Communication in person can be easier than via remote tools to read body language and signals during interpersonal exchanges that might indicate discomfort. Having one-on-one meals with my team members, I could hear their concerns and get a feel for their comfort with the topic, and they could more easily trust in my reassurances. They may still have questions I can't answer, but I can explain the steps within our control, how long they should take, and when to expect a reassessment. When we let people see where we're headed, they can more easily get on board.
Celebrate with balance
During hard times, leaders need to address everyone's concerns, acknowledge that the storm is still ongoing and celebrate within a reasonable time frame — but this takes balance and, sometimes, a leap of faith. While the solution to our fraud crisis was in place and we were ready to implement it, I had some trepidation about announcing that I wanted to give everyone an extra day off as a thank-you because we still had a lot of work ahead of us. Celebrating victories in the midst of resolving an urgent problem can seem unreasonable or disconnected.

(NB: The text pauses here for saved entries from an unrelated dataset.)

(* ===== verification/Api.v ===== *)
(** * The SDK decision endpoint ([internal/api]: decide.go)

    [POST /v1/decide]: an SDK describes a request, the handler rebuilds it and asks the pipeline. *)

From S2P Require Import Prelude GoStrings GoStd GoUrl Types GoHttp Policy Token Cache JsonText Json Codec Bodies Pipeline.
#[local] Open Scope Z_scope.

(** ** [http.NewRequestWithContext] *)

(** [validMethod] *)
Definition validMethod (method : string) : bool := isToken method.

(** [http.NewRequestWithContext(ctx, method, (&url.URL{Path: path}).String(), http.NoBody)], where [parse_error] is
    the text of [url.Parse]'s error. *)
Definition NewRequest (parse_error : string -> string) (frames : list byte) (method path : string) : outcome Request :=
  if negb (validMethod method) then Err ("net/http: invalid method " +:+ Quote method)
  else
    match url_Parse (path_String path) with
    | None => Err (parse_error (path_String path))
    | Some u =>
        Ok (MkRequest method (Some (MkURL (pu_scheme u) (pu_host u) (pu_path u) (pu_query u))) 1 1 ∅ (pu_host u)
              EmptyString frames)
    end.

(** What the handler writes: [http.Error] or the JSON of a decision. *)
Inductive api_reply :=
| ApiError (code : Z) (msg : string)
| ApiDecision (d : Decision).

(** What the handler takes from the clock, the UUID library and the error texts of the standard library. *)
Record ApiIngress := MkApiIngress {
  ai_uuid : string; ai_verify : Z; ai_get : Z; ai_now : Z; ai_set : Z; ai_stamp : Z; ai_parse_error : string -> string;
  ai_json_error : list byte -> string
}.

Section handler.
Context `{CEL} `{CacheIf} `{JWT}.

(** The order in which a range over the headers visits them. *)
Context (iter : gmap string string -> list (string * string)).

Record DecideHandler := MkDecideHandler { dh_Pipeline : Pipeline; dh_Verifier : option Verifier }.

(** The synthetic request and its context. *)
Definition api_request (parse_error : string -> string) (r : Request) (req : DecisionRequest) : outcome Request :=
  let method := if String.eqb (dr_Method req) EmptyString then "GET" else dr_Method req in
  let rawPath := if String.eqb (dr_Path req) EmptyString then "/" else dr_Path req in
  s ← NewRequest parse_error (r_Frames r) method rawPath;
  Ok (MkRequest (r_Method s) (r_URL s) (r_ProtoMajor s) (r_ProtoMinor s)
        (fold_left (fun h p => header_Set h p.1 p.2) (iter (dr_Headers req)) (r_Header s))
        (dr_Host req) (r_RemoteAddr s) (r_Frames s)).

Definition api_context (r : Request) (s : Request) (req : DecisionRequest) : RequestContext :=
  MkRequestContext (Some (r_Frames r)) (Some s) (dr_RemoteIP req) [] (dr_JA3 req) (dr_JA4 req) (r_Header s)
    (dr_HeaderOrder req).

Definition api_has_valid_token (i : ApiIngress) (req : DecisionRequest) (v : option Verifier) : outcome bool :=
  match v with
  | Some v =>
      if String.eqb (dr_Token req) EmptyString then Ok false
      else
        match Verify v (ai_verify i) (dr_Token req)
                (MkVerifyContext (dr_RemoteIP req) (default EmptyString (dr_Headers req !! "User-Agent"))
                   (dr_JA3 req) (dr_JA4 req)) with
        | Ok _ => Ok true
        | Err _ => Ok false
        | Panic => Panic
        end
  | None => Ok false
  end.

Definition stamp (i : ApiIngress) (dec : Decision) : Decision :=
  MkDecision (d_Verdict dec) (d_Score dec) (d_Signals dec) (d_Reasons dec) (d_PolicyName dec)
    (if d_Timestamp dec =? 0 then ai_stamp i else d_Timestamp dec)
    (if String.eqb (d_RequestID dec) EmptyString then ai_uuid i else d_RequestID dec).

(** [body] is what can be read of the request's body, absent when it is nil. *)
Definition decide_ServeHTTP (i : ApiIngress) (r : Request) (body : option (list byte)) (h : DecideHandler)
    : outcome api_reply * DecideHandler :=
  if negb (String.eqb (r_Method r) "POST") then (Ok (ApiError 405 "method not allowed"), h)
  else
    match body with
    | None => (Ok (ApiError 400 "bad request: empty body"), h)
    | Some data =>
        match Decode DecisionRequest_codec data with
        | None => (Ok (ApiError 400 ("bad request: " +:+ ai_json_error i data)), h)
        | Some req =>
            if String.eqb (dr_RemoteIP req) EmptyString then (Ok (ApiError 400 "bad request: remote_ip required"), h)
            else
              match api_request (ai_parse_error i) r req with
              | Err e => (Ok (ApiError 500 ("internal error: " +:+ e)), h)
              | Panic => (Panic, h)
              | Ok s =>
                  match api_has_valid_token i req (dh_Verifier h) with
                  | Ok hasValidToken =>
                      let '(dec, p) := Decide (ai_get i) (ai_now i) (ai_set i) (api_context r s req) hasValidToken (dh_Pipeline h) in
                      let h := MkDecideHandler p (dh_Verifier h) in
                      match dec with
                      | Ok dec => (Ok (ApiDecision (stamp i dec)), h)
                      | Err e => (Err e, h)
                      | Panic => (Panic, h)
                      end
                  | Err e => (Err e, h)
                  | Panic => (Panic, h)
                  end
              end
        end
    end.
End handler.

(** ** The pipeline sees the request the SDK described *)
Lemma NoDup_map_inj {A B} (f : A -> B) (l : list A) : forall a b,
  NoDup (map f l) -> a ∈ l -> b ∈ l -> f a = f b -> a = b.
Proof.
  induction l as [|x l IH]; intros a b Hnd Ha Hb Hab; [by apply elem_of_nil in Ha|].
  cbn [map] in Hnd. apply NoDup_cons in Hnd as [Hx Hnd].
  assert (Hne : forall y, y ∈ l -> f x <> f y).
  { intros y Hy E. apply Hx. rewrite E. apply list_elem_of_In, List.in_map_iff. exists y. by rewrite <- list_elem_of_In. }
  apply elem_of_cons in Ha as [->|Ha], Hb as [->|Hb]; [done|by apply Hne in Hb|symmetry in Hab; by apply Hne in Hab|by apply IH].
Qed.

Section faithful.
Context `{CEL} `{CacheIf} `{JWT}.
Context (iter : gmap string string -> list (string * string)) (Hiter : forall m, iter m ≡ₚ map_to_list m).

Lemma set_headers_lookup l : forall (h : Header) c,
  NoDup (map (fun p => CanonicalHeaderKey p.1) l) ->
  fold_left (fun h p => header_Set h p.1 p.2) l h !! c =
  match List.find (fun p : string * string => String.eqb (CanonicalHeaderKey p.1) c) l with
  | Some p => Some [p.2]
  | None => h !! c
  end.
Proof.
  induction l as [|p l IH]; intros h c Hnd; [done|]. cbn [fold_left List.find map] in *. apply NoDup_cons in Hnd as [Hp Hnd].
  rewrite IH by done. unfold header_Set. destruct (String.eqb_spec (CanonicalHeaderKey p.1) c) as [<-|Hne].
  - rewrite lookup_insert_eq. destruct (List.find _ l) as [q|] eqn:E; [|done]. exfalso.
    apply List.find_some in E as [Hin Heq]. apply String.eqb_eq in Heq. apply Hp. rewrite <- Heq.
    apply list_elem_of_In, List.in_map_iff. by exists q.
  - rewrite lookup_insert_ne by done. done.
Qed.

(** No two header names of the description are spellings of one. *)
Definition distinct_headers (h : gmap string string) : Prop :=
  NoDup (map (fun p => CanonicalHeaderKey p.1) (map_to_list h)).

Lemma set_headers_get h k v :
  distinct_headers h -> h !! k = Some v ->
  fold_left (fun h p => header_Set h p.1 p.2) (iter h) (∅ : Header) !! CanonicalHeaderKey k = Some [v].
Proof.
  intros Hd Hk. rewrite set_headers_lookup by (unfold distinct_headers in Hd; by rewrite Hiter).
  destruct (List.find _ (iter h)) as [q|] eqn:E.
  - apply List.find_some in E as [Hin Heq]. apply String.eqb_eq in Heq. f_equal. f_equal.
    apply list_elem_of_In in Hin. rewrite Hiter in Hin. apply elem_of_map_to_list in Hk.
    destruct q as [k' v']. cbn [fst snd] in *.
    pose proof (NoDup_map_inj (fun p : string * string => CanonicalHeaderKey p.1) _ _ _ Hd Hin Hk Heq) as [= _ ->]. done.
  - apply elem_of_map_to_list in Hk. rewrite <- Hiter in Hk. apply list_elem_of_In in Hk.
    pose proof (List.find_none _ _ E _ Hk) as Hf. cbn in Hf. by rewrite String.eqb_refl in Hf.
Qed.

Lemma api_request_ok parse_error r req :
  validMethod (dr_Method req) = true -> HasPrefix (dr_Path req) "/" = true -> HasPrefix (dr_Path req) "//" = false ->
  exists s, api_request iter parse_error r req = Ok s /\ r_Method s = dr_Method req /\ r_Host s = dr_Host req
  /\ r_URL s = Some (MkURL EmptyString EmptyString (dr_Path req) EmptyString) /\ r_Frames s = r_Frames r
  /\ r_Header s = fold_left (fun h p => header_Set h p.1 p.2) (iter (dr_Headers req)) ∅.
Proof.
  intros Hm Hp Hp2. apply HasPrefix_iff in Hp as [t Hp]. rewrite append_cons, append_nil_l in Hp.
  assert (HasPrefix t "/" = false) as Ht.
  { destruct (HasPrefix t "/") eqn:E; [|done]. apply HasPrefix_iff in E as [u ->]. rewrite append_cons, append_nil_l in Hp.
    rewrite Hp in Hp2. change (HasPrefix ("//" +:+ u) "//" = false) in Hp2. by rewrite HasPrefix_append in Hp2. }
  unfold api_request, NewRequest. replace (String.eqb (dr_Method req) EmptyString) with false by (by destruct (dr_Method req)).
  rewrite Hm, Hp. cbn [negb String.eqb]. rewrite url_Parse_rooted by done. cbn [mbind outcome_bind].
  eexists. split; [reflexivity|]. done.
Qed.

(** The pipeline decides on the request the SDK described: for a body that decodes to a description with a method that is a token, a path with one
    leading slash and header names that differ up to case, the handler calls [Decide] once with exactly that method,
    path (through escaping and parsing), host, address, fingerprints, header order and headers, and answers
    its decision with an identifier and a time filled in. *)
Theorem api_decides_described i r data req h tok :
  Decode DecisionRequest_codec data = Some req -> r_Method r = "POST" -> dr_RemoteIP req <> EmptyString ->
  validMethod (dr_Method req) = true -> HasPrefix (dr_Path req) "/" = true -> HasPrefix (dr_Path req) "//" = false ->
  distinct_headers (dr_Headers req) -> api_has_valid_token i req (dh_Verifier h) = Ok tok ->
  exists s ctx,
    rq_Request ctx = Some s /\ r_Method s = dr_Method req /\ request_path ctx = dr_Path req /\ r_Host s = dr_Host req
    /\ (forall k v, dr_Headers req !! k = Some v -> header_Get (r_Header s) k = v)
    /\ rq_RemoteIP ctx = dr_RemoteIP req /\ rq_JA3 ctx = dr_JA3 req /\ rq_JA4 ctx = dr_JA4 req
    /\ rq_HeaderOrder ctx = dr_HeaderOrder req /\ rq_ClientHello ctx = []
    /\ (decide_ServeHTTP iter i r (Some data) h).1 =
       (d ← (Decide (ai_get i) (ai_now i) (ai_set i) ctx tok (dh_Pipeline h)).1; Ok (ApiDecision (stamp i d))).
Proof.
  intros Hdec Hr Hip Hm Hp Hp2 Hd Ht. destruct (api_request_ok (ai_parse_error i) r req Hm Hp Hp2) as (s & Hs & Es1 & Es2 & Es3 & _ & Es4).
  exists s, (api_context r s req). unfold decide_ServeHTTP. rewrite Hr, Hdec, Hs, Ht. cbn [String.eqb Ascii.eqb Bool.eqb andb negb].
  destruct (String.eqb_spec (dr_RemoteIP req) EmptyString); [done|]. split_and!; try done.
  - unfold request_path, api_context. cbn [rq_Request]. by rewrite Es3.
  - intros k v Hk. unfold header_Get, header_Values. by rewrite Es4, (set_headers_get _ _ _ Hd Hk).
  - destruct (Decide _ _ _ _ _ _) as [[d|e|] p]; done.
Qed.
End faithful.

(** ** Tokens through the SDKs

    Both SDKs send header names in lower case, while the handler looks for the key [User-Agent]. *)
Section tokens.
Context `{JWTLaws}.

Lemma runes_cons b bs : Utf8.runes (b :: bs) <> [].
Proof. cbn [Utf8.runes]. repeat case_match; done. Qed.

Lemma EqualFold_empty ua : EqualFold ua EmptyString = true -> ua = EmptyString.
Proof.
  unfold EqualFold. intros Hb%bool_decide_eq_true. destruct ua as [|c ua]; [done|]. exfalso.
  change (string_bytes EmptyString) with (@nil byte) in Hb. cbn [Utf8.runes map] in Hb. apply map_eq_nil in Hb.
  by apply (runes_cons (byte_of_ascii c) (string_bytes ua)).
Qed.

(** A pass token bound to the user agent of a client that has one is never accepted by the decision endpoint when the
    description does not spell the header's name [User-Agent], as the Node and Python SDKs never do: the
    visitor who solved the challenge is challenged again on every request. *)
Theorem sdk_token_rejected i req key ttl bindTo now ctx s :
  Issue (NewIssuer key ttl bindTo) now ctx = Ok s -> context_utf8 ctx = true ->
  "ua" ∈ bindTo -> ic_UA ctx <> EmptyString -> dr_Token req = s -> dr_Headers req !! "User-Agent" = None ->
  api_has_valid_token i req (Some (NewVerifier key bindTo)) = Ok false.
Proof.
  intros Hs Hu Hb Hne Ht Hh. unfold api_has_valid_token. rewrite Ht, Hh. cbn [default from_option].
  destruct (String.eqb s EmptyString); [done|]. pose proof (Verify_no_panic (NewVerifier key bindTo) (ai_verify i) s
    (MkVerifyContext (dr_RemoteIP req) EmptyString (dr_JA3 req) (dr_JA4 req))) as Hnp.
  destruct (Verify _ _ _ _) as [claims|e|] eqn:Ev; [|done|done]. exfalso.
  apply (Verify_claims key ttl bindTo now ctx) in Ev as (_ & Hc & _); [|done..].
  rewrite Forall_forall in Hc. destruct (Hc "ua" Hb) as (_ & Hua & _). apply Hne, EqualFold_empty. exact (Hua eq_refl).
Qed.
End tokens.

(** ** Examples *)
#[local] Existing Instance toy_jwt.
#[local] Existing Instance toy_jwt_laws.

(** What the Node SDK sends for a browser's request with a pass token. *)
Definition node_example (token : string) : DecisionRequest :=
  MkDecisionRequest "GET" "/shop/a b?q" "shop.example" "203.0.113.7"
    {["user-agent" := "Mozilla/5.0"; "accept" := "text/html"]} ["User-Agent"; "Accept"] "" "" token.

Definition sample_api : ApiIngress := MkApiIngress "id-1" (1001 * Second) 0 1 2 3 (fun _ => "parse error") (fun _ => "json error").

(** Its text on the wire. *)
Definition node_text (token : string) : list byte := default [] (Encode DecisionRequest_codec (node_example token)).

Lemma sdk_token_rejected_witness :
  exists s, Issue (NewIssuer [byte_of_Z 1] (3600 * Second) ["ip"; "ua"]) (1000 * Second) sample_ctx = Ok s
  /\ api_has_valid_token sample_api (node_example s) (Some (NewVerifier [byte_of_Z 1] ["ip"; "ua"])) = Ok false.
Proof.
  eexists. split; [reflexivity|].
  eapply (sdk_token_rejected sample_api _ [byte_of_Z 1] (3600 * Second) ["ip"; "ua"] (1000 * Second) sample_ctx);
    [reflexivity|vm_compute; reflexivity|by apply list_elem_of_further, list_elem_of_here|done|reflexivity|reflexivity].
Defined.

#[local] Instance api_cache : CacheIf := memory_cache (H := list_lru (V := entry)).
#[local] Existing Instance toy_cel.

Lemma api_decides_described_witness :
  exists d, (decide_ServeHTTP map_to_list sample_api (MkRequest "POST" None 1 1 ∅ "" "" []) (Some (node_text ""))
     (MkDecideHandler (sample_pipeline None) None)).1 = Ok (ApiDecision d) /\ d_RequestID d = "id-1".
Proof.
  destruct (api_decides_described map_to_list (fun m => reflexivity _) sample_api (MkRequest "POST" None 1 1 ∅ "" "" [])
    (node_text "") (node_example "") (MkDecideHandler (sample_pipeline None) None) false) as (s & ctx & Hr & Hm & Hp & _ & _ & _ & _ & _ & _ & _ & Hd);
    [vm_compute; reflexivity|reflexivity|done|reflexivity|reflexivity|reflexivity| |reflexivity|].
  - refine (bool_decide_unpack _ _). vm_compute. exact I.
  - rewrite Hd. unfold Decide. cbn [cache_lookup p_cache dh_Pipeline sample_pipeline New pcf_Cache].
    unfold collectParallel. cbn. eexists. split; reflexivity.
Defined.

At the same time, people were getting tired. It took us months to create all the tools needed to resolve our problem, and it would take several more to implement and assess them. The right balance of appreciation during one storm can motivate people to keep striving for the calm that is coming soon.
As leaders, the steps we take before a crisis define our team's future resilience. While many of these steps are experiments, they mirror the principles we practice year-round to build an indomitable team. We may hit bumps and need to change course, but with a plan to stay resilient and unified, I trust we can get through anything.